— Exercise goal —
Which lines below fall between the one containing "if eqb b 0 then" and the one containing "else Z.opp (Qfloor (- x + (1 # 2)))."? Repeat them exactly, counting both of those lines, and add nothing else.

— Records to use —
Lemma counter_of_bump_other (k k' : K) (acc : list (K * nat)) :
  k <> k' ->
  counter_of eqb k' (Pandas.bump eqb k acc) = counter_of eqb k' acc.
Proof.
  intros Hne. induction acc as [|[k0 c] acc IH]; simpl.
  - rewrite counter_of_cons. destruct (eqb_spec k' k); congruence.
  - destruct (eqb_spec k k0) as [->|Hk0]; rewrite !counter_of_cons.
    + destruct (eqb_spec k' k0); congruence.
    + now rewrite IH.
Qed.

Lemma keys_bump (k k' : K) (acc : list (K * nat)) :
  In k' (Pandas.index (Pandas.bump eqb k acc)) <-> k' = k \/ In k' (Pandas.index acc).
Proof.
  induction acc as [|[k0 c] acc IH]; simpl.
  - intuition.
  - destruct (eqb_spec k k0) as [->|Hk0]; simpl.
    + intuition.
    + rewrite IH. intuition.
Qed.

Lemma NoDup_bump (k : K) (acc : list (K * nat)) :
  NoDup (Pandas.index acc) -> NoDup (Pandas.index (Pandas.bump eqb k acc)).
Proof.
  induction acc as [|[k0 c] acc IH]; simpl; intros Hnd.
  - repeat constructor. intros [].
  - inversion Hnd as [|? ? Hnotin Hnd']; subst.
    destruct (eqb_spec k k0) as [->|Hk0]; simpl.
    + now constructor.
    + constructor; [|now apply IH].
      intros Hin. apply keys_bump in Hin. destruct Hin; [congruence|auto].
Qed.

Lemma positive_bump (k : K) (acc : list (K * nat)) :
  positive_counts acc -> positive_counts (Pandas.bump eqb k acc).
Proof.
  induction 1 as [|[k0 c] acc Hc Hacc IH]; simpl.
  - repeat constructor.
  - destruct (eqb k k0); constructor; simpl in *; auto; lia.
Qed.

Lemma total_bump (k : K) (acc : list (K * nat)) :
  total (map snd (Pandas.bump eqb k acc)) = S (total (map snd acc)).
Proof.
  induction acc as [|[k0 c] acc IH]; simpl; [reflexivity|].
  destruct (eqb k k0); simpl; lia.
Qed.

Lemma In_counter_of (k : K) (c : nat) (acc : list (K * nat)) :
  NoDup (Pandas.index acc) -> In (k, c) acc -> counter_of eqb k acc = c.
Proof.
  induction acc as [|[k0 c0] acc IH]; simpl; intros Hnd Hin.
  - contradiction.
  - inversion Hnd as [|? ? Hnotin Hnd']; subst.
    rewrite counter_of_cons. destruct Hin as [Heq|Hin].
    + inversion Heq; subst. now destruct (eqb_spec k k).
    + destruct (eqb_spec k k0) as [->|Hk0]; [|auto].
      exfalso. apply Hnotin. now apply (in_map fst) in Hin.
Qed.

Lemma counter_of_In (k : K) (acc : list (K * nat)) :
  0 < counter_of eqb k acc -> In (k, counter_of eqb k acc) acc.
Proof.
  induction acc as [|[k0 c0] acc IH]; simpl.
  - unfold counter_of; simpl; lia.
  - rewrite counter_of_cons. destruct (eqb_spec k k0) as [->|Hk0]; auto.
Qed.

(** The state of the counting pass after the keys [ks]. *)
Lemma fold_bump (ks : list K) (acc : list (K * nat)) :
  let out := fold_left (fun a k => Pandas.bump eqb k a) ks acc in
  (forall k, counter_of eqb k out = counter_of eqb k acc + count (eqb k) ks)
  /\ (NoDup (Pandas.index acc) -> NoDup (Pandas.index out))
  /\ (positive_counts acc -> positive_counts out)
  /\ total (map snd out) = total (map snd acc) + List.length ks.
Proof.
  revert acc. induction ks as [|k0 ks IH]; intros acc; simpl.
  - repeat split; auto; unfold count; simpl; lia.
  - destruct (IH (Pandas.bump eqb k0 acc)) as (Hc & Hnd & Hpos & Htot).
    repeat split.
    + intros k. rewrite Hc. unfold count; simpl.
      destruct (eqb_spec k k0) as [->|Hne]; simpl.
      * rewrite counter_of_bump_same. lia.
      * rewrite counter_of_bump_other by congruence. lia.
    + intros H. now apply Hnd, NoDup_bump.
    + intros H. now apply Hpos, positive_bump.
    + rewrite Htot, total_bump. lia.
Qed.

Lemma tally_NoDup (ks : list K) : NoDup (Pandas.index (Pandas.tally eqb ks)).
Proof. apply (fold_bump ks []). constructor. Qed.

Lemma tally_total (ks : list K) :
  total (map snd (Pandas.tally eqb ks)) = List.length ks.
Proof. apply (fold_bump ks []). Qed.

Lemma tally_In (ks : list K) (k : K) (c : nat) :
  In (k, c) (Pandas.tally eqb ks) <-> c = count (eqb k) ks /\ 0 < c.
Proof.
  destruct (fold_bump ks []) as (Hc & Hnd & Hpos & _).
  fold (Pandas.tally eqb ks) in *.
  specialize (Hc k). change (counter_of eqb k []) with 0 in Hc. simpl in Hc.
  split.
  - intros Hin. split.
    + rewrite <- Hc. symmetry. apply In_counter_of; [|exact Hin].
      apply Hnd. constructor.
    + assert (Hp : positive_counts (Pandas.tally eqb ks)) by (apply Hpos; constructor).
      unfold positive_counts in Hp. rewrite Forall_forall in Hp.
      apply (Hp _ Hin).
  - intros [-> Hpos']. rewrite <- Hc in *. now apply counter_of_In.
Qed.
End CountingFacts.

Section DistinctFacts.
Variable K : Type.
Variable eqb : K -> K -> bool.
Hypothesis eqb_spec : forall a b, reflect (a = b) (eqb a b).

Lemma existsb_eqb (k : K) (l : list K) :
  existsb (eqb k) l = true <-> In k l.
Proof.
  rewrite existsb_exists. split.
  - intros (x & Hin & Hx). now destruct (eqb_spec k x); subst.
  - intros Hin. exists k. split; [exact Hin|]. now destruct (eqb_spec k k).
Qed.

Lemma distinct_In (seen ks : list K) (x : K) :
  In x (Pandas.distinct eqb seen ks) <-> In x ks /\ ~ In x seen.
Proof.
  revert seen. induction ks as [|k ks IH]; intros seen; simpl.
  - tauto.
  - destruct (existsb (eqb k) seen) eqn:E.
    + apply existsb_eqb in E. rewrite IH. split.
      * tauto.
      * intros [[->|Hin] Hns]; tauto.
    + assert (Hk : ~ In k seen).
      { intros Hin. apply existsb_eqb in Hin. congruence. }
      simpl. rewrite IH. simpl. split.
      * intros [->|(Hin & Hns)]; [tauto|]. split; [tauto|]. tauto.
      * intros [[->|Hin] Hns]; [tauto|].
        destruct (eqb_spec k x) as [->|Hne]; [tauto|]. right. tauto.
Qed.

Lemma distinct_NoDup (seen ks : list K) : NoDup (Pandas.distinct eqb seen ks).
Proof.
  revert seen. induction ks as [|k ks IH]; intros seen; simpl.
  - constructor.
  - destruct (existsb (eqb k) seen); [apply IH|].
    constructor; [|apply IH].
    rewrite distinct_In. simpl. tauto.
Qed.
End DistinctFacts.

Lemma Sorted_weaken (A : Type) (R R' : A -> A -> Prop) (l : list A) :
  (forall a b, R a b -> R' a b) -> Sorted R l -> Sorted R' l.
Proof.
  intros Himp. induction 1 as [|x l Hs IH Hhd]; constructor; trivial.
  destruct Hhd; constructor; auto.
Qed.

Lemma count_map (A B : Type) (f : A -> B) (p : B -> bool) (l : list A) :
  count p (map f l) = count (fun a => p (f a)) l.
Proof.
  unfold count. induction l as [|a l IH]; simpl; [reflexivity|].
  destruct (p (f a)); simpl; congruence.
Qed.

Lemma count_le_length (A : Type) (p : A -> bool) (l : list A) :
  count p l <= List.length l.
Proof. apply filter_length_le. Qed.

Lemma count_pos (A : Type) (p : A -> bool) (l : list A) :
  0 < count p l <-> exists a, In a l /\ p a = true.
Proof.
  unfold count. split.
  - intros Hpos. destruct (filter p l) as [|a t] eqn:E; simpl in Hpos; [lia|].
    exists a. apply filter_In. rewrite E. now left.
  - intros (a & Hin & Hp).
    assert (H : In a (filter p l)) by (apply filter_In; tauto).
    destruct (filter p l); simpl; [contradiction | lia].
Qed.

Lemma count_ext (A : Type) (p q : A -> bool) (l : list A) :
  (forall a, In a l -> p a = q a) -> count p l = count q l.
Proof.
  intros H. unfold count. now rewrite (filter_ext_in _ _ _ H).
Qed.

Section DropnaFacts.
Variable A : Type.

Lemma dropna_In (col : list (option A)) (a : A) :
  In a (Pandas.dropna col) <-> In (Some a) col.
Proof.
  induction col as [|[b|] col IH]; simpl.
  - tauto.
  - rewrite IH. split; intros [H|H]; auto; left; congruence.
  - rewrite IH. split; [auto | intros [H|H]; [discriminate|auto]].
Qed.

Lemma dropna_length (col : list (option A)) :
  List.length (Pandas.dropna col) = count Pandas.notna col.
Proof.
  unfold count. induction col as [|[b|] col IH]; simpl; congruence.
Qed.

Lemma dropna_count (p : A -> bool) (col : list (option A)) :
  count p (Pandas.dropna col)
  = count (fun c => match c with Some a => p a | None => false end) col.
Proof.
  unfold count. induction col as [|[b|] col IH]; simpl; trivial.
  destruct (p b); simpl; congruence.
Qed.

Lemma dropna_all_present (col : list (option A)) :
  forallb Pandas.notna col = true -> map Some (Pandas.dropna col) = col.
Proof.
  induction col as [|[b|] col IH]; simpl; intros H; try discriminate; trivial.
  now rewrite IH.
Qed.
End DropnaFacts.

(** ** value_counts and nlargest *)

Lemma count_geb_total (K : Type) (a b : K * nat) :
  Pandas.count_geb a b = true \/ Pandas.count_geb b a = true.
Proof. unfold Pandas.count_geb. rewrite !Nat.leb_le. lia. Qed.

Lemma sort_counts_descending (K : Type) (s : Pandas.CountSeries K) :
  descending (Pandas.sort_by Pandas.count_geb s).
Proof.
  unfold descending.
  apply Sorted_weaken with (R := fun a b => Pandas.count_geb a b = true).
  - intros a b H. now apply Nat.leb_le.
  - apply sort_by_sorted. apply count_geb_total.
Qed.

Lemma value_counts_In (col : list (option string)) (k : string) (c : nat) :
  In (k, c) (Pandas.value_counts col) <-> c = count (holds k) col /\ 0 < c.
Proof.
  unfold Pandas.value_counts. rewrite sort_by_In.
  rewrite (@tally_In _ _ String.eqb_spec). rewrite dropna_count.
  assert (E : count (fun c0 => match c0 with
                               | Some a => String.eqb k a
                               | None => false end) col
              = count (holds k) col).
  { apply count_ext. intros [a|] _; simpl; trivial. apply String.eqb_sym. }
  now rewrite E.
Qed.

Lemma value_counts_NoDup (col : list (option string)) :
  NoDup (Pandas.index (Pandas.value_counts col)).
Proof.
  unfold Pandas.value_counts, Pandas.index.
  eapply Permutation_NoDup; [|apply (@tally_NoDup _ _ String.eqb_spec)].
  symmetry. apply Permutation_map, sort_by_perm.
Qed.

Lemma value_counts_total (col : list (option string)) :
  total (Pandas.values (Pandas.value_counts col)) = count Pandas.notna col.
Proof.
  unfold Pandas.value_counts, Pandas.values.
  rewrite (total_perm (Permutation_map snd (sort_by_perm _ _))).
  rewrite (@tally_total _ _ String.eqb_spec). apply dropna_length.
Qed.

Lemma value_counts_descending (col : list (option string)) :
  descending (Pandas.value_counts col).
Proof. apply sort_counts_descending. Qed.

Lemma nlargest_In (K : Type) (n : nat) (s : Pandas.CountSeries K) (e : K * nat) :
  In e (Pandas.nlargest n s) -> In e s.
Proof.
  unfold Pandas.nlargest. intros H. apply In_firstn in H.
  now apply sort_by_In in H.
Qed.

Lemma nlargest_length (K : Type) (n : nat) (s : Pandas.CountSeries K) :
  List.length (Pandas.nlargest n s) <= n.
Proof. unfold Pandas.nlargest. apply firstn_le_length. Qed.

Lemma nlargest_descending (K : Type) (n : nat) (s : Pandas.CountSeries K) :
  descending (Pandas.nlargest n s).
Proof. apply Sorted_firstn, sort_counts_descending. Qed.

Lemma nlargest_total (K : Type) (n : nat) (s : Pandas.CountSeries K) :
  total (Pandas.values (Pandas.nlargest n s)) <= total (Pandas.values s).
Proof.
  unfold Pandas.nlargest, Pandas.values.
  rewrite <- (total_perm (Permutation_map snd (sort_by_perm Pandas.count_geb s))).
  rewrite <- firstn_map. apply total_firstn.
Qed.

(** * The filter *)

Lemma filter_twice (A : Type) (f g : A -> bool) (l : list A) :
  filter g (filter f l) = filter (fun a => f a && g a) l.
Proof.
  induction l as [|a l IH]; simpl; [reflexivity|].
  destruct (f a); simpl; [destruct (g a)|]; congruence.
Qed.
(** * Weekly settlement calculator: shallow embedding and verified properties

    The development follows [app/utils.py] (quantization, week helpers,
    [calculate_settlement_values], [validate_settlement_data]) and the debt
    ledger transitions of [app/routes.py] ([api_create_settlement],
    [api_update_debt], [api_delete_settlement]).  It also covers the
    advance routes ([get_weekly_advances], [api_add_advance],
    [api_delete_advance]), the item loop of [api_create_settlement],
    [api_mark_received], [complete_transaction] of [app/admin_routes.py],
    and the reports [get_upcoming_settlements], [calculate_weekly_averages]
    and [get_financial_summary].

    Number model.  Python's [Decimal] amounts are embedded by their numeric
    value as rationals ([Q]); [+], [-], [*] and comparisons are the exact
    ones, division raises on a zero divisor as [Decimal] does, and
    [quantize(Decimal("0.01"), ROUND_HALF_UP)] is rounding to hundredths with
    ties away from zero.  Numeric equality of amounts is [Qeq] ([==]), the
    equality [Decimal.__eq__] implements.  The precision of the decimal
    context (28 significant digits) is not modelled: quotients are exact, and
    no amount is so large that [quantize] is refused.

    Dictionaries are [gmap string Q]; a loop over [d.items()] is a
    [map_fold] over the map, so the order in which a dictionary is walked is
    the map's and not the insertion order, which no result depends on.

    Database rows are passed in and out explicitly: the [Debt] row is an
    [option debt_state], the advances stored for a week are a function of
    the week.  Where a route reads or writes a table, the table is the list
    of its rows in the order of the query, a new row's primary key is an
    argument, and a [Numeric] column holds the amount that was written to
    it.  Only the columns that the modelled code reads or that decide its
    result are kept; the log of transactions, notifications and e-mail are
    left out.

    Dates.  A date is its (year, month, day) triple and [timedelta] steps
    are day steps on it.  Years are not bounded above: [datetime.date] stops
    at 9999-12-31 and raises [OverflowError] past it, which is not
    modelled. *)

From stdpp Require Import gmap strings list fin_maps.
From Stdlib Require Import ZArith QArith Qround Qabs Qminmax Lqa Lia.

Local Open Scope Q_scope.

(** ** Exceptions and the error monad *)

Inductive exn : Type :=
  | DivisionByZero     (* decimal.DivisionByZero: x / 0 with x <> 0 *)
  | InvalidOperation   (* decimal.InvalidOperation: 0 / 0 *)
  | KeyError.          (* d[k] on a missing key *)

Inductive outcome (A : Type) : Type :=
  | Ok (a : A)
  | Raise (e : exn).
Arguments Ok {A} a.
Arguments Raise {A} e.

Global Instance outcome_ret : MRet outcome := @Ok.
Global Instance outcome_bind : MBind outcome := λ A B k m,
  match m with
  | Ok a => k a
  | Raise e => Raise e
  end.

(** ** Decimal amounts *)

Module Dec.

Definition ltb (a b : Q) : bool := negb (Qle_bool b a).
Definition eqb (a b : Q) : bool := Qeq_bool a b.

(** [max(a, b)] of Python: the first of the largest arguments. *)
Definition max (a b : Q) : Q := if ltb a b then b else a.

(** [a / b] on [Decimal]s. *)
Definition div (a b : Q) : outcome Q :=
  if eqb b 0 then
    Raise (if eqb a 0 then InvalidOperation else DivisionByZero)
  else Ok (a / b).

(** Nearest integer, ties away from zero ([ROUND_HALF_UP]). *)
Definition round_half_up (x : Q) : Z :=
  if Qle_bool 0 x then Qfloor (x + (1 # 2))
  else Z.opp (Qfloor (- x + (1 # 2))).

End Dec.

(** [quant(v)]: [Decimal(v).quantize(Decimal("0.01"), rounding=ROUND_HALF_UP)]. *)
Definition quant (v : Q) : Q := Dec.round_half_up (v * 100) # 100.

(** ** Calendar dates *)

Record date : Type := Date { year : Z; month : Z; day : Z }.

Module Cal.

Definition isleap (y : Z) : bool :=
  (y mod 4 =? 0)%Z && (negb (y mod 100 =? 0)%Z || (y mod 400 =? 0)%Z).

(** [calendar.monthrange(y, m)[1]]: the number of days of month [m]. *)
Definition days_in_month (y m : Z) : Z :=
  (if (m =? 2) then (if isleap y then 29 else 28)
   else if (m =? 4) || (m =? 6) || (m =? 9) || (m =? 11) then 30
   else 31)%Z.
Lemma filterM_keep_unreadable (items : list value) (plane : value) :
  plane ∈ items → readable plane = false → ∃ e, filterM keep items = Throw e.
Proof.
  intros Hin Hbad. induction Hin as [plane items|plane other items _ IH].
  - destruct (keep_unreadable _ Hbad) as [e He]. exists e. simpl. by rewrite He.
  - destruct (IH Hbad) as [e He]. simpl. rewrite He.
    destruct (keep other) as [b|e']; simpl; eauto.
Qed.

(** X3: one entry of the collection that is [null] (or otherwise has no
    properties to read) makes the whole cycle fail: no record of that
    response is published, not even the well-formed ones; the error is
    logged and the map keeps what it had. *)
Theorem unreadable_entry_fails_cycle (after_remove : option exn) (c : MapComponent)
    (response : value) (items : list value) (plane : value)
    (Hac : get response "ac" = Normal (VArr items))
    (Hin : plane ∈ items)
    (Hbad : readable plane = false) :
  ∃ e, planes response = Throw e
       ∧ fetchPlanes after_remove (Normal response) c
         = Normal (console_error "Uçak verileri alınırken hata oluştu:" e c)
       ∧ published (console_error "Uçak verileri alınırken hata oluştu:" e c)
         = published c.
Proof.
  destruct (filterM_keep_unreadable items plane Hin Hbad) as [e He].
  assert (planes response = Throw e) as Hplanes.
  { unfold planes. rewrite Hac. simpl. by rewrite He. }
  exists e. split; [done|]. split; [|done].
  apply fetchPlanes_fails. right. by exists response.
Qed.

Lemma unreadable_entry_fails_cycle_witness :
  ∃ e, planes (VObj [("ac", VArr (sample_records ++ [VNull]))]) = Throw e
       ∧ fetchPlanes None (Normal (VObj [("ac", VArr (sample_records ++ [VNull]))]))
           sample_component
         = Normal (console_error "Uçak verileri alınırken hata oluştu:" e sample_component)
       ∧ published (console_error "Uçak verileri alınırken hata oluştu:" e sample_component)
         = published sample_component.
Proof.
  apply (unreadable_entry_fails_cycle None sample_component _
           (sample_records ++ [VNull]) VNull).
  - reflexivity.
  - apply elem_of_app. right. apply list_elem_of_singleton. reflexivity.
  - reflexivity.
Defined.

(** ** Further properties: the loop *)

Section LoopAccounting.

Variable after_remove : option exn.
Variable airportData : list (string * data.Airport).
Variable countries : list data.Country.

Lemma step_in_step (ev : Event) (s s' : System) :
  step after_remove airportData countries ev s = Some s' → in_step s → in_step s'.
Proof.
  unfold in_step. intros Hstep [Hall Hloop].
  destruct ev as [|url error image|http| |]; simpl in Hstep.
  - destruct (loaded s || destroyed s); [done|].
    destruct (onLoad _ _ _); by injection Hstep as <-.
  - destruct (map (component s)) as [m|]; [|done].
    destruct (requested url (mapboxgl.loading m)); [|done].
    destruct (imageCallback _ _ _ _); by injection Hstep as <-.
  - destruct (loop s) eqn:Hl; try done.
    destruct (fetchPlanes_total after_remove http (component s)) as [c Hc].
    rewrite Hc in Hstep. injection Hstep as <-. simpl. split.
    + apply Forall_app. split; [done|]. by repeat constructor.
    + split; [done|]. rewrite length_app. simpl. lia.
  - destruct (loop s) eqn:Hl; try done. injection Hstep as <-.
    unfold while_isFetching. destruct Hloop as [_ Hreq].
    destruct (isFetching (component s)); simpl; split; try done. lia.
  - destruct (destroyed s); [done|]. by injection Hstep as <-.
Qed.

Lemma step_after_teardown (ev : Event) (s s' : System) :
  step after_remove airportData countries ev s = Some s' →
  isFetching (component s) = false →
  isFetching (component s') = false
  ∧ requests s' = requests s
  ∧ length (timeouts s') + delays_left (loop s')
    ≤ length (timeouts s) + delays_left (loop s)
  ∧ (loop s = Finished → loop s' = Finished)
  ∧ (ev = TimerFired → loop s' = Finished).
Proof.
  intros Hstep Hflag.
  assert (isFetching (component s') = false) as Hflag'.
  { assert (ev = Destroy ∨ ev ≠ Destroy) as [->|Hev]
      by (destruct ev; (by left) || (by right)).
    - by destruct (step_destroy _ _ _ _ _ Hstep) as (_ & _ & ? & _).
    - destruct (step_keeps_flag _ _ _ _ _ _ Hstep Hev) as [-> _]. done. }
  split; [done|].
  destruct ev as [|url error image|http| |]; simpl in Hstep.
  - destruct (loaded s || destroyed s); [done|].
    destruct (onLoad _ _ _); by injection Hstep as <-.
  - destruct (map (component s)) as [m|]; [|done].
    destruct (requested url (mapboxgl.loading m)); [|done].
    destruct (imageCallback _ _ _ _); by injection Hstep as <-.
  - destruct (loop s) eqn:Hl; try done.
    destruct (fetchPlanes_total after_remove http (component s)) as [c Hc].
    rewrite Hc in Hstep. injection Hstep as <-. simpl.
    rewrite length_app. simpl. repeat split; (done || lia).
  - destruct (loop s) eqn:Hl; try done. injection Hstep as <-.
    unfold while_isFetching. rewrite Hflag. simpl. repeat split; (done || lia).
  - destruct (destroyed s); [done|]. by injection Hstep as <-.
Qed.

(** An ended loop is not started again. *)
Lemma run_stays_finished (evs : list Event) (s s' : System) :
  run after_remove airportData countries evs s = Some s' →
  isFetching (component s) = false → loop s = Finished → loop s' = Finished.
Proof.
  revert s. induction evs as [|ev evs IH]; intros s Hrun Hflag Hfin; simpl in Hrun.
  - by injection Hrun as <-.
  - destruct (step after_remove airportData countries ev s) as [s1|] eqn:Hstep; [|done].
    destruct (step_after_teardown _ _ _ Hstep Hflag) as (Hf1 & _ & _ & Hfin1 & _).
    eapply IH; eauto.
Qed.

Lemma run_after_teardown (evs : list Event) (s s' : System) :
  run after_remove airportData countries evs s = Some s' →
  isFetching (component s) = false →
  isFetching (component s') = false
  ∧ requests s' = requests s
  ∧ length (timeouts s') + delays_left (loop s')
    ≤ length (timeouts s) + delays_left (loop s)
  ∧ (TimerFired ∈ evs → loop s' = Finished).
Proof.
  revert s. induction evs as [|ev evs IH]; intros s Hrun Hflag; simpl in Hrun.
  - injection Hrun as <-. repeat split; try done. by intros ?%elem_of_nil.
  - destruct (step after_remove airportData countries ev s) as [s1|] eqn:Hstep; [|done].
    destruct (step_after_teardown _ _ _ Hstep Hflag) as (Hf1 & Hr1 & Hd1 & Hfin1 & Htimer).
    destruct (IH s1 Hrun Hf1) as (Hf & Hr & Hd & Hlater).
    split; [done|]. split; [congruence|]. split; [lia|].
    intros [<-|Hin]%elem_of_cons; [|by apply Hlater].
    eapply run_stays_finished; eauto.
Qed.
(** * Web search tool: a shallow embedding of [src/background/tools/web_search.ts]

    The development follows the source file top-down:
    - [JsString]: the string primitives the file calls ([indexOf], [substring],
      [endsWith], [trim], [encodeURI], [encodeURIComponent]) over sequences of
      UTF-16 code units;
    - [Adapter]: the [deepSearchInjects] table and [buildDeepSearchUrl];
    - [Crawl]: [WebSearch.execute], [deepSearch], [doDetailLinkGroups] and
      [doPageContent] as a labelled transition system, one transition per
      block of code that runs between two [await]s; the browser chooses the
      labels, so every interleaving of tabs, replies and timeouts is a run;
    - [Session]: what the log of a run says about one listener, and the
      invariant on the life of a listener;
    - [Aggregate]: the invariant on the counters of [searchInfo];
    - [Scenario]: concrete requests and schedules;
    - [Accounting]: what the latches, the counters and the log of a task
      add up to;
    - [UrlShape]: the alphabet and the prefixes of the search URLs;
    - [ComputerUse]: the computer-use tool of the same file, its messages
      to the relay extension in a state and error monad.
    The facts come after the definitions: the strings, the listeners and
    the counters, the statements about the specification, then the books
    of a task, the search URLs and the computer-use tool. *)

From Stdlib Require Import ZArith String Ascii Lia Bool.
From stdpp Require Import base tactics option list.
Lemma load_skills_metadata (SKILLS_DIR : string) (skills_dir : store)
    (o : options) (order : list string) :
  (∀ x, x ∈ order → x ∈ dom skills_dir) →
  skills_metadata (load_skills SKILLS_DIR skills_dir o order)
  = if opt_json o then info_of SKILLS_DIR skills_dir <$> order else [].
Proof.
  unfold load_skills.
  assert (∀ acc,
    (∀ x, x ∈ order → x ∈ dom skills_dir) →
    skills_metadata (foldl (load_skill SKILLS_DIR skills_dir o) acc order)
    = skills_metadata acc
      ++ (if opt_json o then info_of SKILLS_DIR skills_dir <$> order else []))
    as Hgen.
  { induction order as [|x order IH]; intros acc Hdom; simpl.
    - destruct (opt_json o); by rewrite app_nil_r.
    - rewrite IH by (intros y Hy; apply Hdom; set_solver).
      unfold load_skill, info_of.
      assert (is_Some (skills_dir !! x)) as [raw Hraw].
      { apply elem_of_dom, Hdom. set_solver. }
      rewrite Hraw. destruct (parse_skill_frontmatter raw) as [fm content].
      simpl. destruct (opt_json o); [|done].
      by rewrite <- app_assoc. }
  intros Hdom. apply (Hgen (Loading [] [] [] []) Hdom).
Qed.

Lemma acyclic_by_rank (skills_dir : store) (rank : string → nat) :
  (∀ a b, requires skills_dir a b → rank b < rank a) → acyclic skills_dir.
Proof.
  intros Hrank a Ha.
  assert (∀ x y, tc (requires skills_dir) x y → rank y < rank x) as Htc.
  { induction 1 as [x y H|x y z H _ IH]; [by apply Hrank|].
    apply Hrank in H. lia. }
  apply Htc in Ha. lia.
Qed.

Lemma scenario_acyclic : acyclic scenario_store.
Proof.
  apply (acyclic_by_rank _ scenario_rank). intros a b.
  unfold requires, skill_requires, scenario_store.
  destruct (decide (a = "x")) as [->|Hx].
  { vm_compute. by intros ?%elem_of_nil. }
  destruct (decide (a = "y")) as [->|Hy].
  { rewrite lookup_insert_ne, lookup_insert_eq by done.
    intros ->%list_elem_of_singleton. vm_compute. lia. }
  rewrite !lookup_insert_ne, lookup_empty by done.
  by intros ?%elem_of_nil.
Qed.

— Response to the exercise —
  if eqb b 0 then
    Raise (if eqb a 0 then InvalidOperation else DivisionByZero)
  else Ok (a / b).

(** Nearest integer, ties away from zero ([ROUND_HALF_UP]). *)
Definition round_half_up (x : Q) : Z :=
  if Qle_bool 0 x then Qfloor (x + (1 # 2))
  else Z.opp (Qfloor (- x + (1 # 2))).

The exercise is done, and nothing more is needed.